I got, in early March, a two-sentence long perfunctory rejection letter from UIC, and I inwardly steeled myself to get the same from UWM. When my decision took longer than expected, I called the admissions office directly and I was told that my application was incomplete. This was months past the deadlines and I'd already started to see people posting that they'd been accepted on grad-school draft websites. I talked to a few friendly but not-very-encouraging administrators and they told me after reminding me that the deadlines were months ago that if I could overnight them the missing pieces of my application (two copies of transcripts from St. Lawrence University that I requested and SLU failed to send - thanks a million SLU) they could give me a decision. I overnighted the transcripts for $30 or whatever it cost, sure they'd have already chosen the half dozen people they planned to admit while my application languished in limbo, and were just going through the motions before tossing my application into the trash. I heard nothing for another two weeks, and I called again, feeling like I at least wanted $30 of someone telling me to my face that I was rejected and avoiding the misery of another clipped, emotionless UIC letter. Inadvertantly, the person answering their phones let it slip that I'd been admitted. "It looks like you were accepted. Did you know already?" she asked. "No," I said, stunned. "Thanks!" She told me my letter was in the mail and I didn't hear anything else she said. I hung up the phone and, for perhaps only the third or fourth time in my adult life, I sobbed.

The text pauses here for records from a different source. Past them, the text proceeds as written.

Lemma einv_release_step s ev s' : einv s -> dag_release_node s ev = Some s' -> einv s'.
Proof.
  intros Hi Hs. destruct ev as [| | | | |a rc|a|a|a rc|a]; simpl in Hs; try done;
    destruct (acts s a) as [| | | | |w p l| |] eqn:Ea; try done;
    destruct (i_rel _ Hi _ _ _ _ Ea) as (Hwf & Hwl & Hph); destruct p; simpl in Hph; try done;
    try case_decide; simplify_eq.
  all: destruct_and? Hph; try assert (Haw : a <> Some w) by (intros ->; congruence).
  1,7: by eapply (einv_release s _ a w _ l (after_fail a l) false); try done; destruct a; naive_solver.
  - eapply (einv_release s _ a w P_enter l (ARel w P_init l) false); try done; simpl.
    + intros v q m [= -> <- <-]. simpl. by rewrite fn_lookup_insert, fn_lookup_insert_ne.
    + intros v Hv. by rewrite fn_lookup_insert_ne.
    + intros _. by rewrite fn_lookup_insert.
  - eapply (einv_release s _ a w P_init l (ARel w P_counted l) false); try done; simpl.
    intros v q m [= -> <- <-]. simpl. by rewrite fn_lookup_insert_ne.
  - eapply (einv_release s _ a w P_counted l (ARel w P_handed l) true); try done; simpl.
    intros v q m [= -> <- <-]. simpl. by rewrite fn_lookup_insert.
  - eapply (einv_release s _ a w P_counted l (ARel w (P_refused rc) l) false); try done; simpl.
    + intros v q m [= -> <- <-]. simpl. by rewrite fn_lookup_insert, fn_lookup_insert_ne.
    + intros v Hv. rewrite fn_upd. by case_decide.
  - eapply (einv_release s _ a w P_handed l (ALoop l) false); try done.
Qed.
(** An actor takes the next node [w] off its visit list; if it claims [w], no
    other actor has [w] to visit. *)
Lemma einv_visit s s' a w l x :
  einv s -> todo a (acts s a) = w :: l -> acts s' = <[a := x]> (acts s) ->
  (a <> None -> past_exec (acts s a) = true) -> acts s a <> AIdle -> (forall v p m, acts s a <> ARel v p m) ->
  (x = ALoop l \/ x = ARel w P_enter l /\ forall b, b <> a -> w ∉ todo b (acts s b)) ->
  (forall v, v ∈ ids ->
    pending_preds s' v = Z.of_nat (length (filter (fun u => v ∈ todo (Some u) (acts s' (Some u))) (preds d v)))) ->
  future_owner s' = future_owner s -> future_ready s' = future_ready s -> einv s'.
Proof.
  intros Hi Ht Ha Hpe Hni Hnr Hx Hpend Ho Hr.
  assert (Hxt : todo a x = l) by naive_solver.
  assert (Hxi : x <> AIdle) by naive_solver.
  assert (Hwu : unclaimed s w) by (apply (i_open _ Hi); exists a; rewrite Ht; constructor).
  pose proof (i_nodup _ Hi a) as Hnd. rewrite Ht in Hnd. apply NoDup_cons in Hnd as [Hwl Hnd].
  assert (Hsub : forall b v, v ∈ todo b (acts s' b) -> v ∈ todo b (acts s b)).
  { intros b v. rewrite Ha, fn_upd. case_decide as E; [subst b|done]. rewrite Hxt, Ht. intros; by constructor. }
  assert (Hidle : forall v, acts s' (Some v) = AIdle <-> acts s (Some v) = AIdle).
  { intros v. rewrite Ha, fn_upd. case_decide as E; [rewrite E|done]. done. }
  assert (Hrel : forall b v q m, acts s' b = ARel v q m ->
    b = a /\ x = ARel v q m /\ v = w /\ q = P_enter /\ m = l \/ v <> w /\ acts s b = ARel v q m).
  { intros b v q m. rewrite Ha, fn_upd. case_decide; [intros Hxx; left; naive_solver|].
    intros Hb. right. split; [|done]. intros ->. by destruct Hwu as (_ & _ & Hc), (Hc b q m). }
  split.
  - intros b v Hv. by apply (i_sub _ Hi), Hsub.
  - intros b. rewrite Ha, fn_upd. case_decide; [subst b; by rewrite Hxt|apply (i_nodup _ Hi)].
  - intros b v q m Hb. destruct (Hrel _ _ _ _ Hb) as [(-> & _ & -> & -> & ->)|(_ & Hb')].
    + split_and!; [|done|]; [apply (i_sub _ Hi); rewrite Ht; constructor|]. simpl. rewrite Ho, Hidle. by destruct Hwu as (? & ? & _).
    + destruct (i_rel _ Hi _ _ _ _ Hb') as (? & ? & Hq). split_and!; [done..|]. destruct q; simpl in *; by rewrite ?Ho, ?Hr, ?Hidle.
  - intros b c v q r m m' Hb Hc.
    destruct (Hrel _ _ _ _ Hb) as [(-> & _ & ? & _)|(? & ?)], (Hrel _ _ _ _ Hc) as [(-> & _ & ? & _)|(? & ?)]; try done.
    by eapply (i_uniq _ Hi).
  - rewrite Ha, fn_upd. case_decide; [destruct Hx as [-> |[-> _]]; done|apply (i_none _ Hi)].
  - intros v [b Hb]. assert (Hv : unclaimed s v) by (apply (i_open _ Hi); exists b; by apply Hsub).
    destruct Hv as (H1 & H2 & H3). split_and!; [by rewrite Ho|by apply Hidle|]. intros c q m Hc.
    destruct (Hrel _ _ _ _ Hc) as [(-> & Hxx & -> & _)|(_ & Hc')]; [|by apply (H3 c q m)].
    destruct Hx as [->|[_ Hno]]; [done|]. destruct (decide (b = a)) as [->|Hba]; [|by apply (Hno b Hba), Hsub].
    rewrite Ha, fn_lookup_insert, Hxt in Hb. done.
  - exact Hpend.
  - intros v. rewrite Hidle, Ho. apply (i_owner _ Hi).
  - intros v. rewrite Hr, Ha, fn_upd. case_decide; [subst a|apply (i_ready _ Hi)]. intros _. by apply (i_ready _ Hi), Hpe.
Qed.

So this is all well and good, right? Everyone who gets this far and gets this sort of acknowledgment when it comes to something they love has a story about how hard it was and how close they came to seeing their dreams evaporate, so what else is new? It happened that my wife had spent, a few months ago, a substantial amount of time researching our family histories. We were able to establiish that the Brands were originally from Glasgow, Scotland via a paper mill laborer named David Brand and his domestic servant wife Helen Creed from Cheltenham, England, and in over 150 years there have been no Brands in my bloodline to hold a Doctorate. Many of the members of the two most recent generations of my large extended family have gone far in college, and I wasn't the first, or even the fifth or sixth to have a Master's degree, but I will be the first to earn a PhD. In a little less than a month, I'm starting, and I'm breaking new ground. This was, and continues to be, amazing, and a little bit scary. I've made the trip to Milwaukee (a trip I'll be making twice a week in September) twice now and met many of the faculty members, all of whom were very friendly and welcoming, and I've been preparing my calendar and getting ready in a hundred other ways for the back-to-school rush, but I'm discovering that this time, like the MA, the BA, and even high school if you want to look back that far, has its own unique flavor of excitement that comes with it. It's wonderful that way, and I feel very, very fortunate to be able to savor it.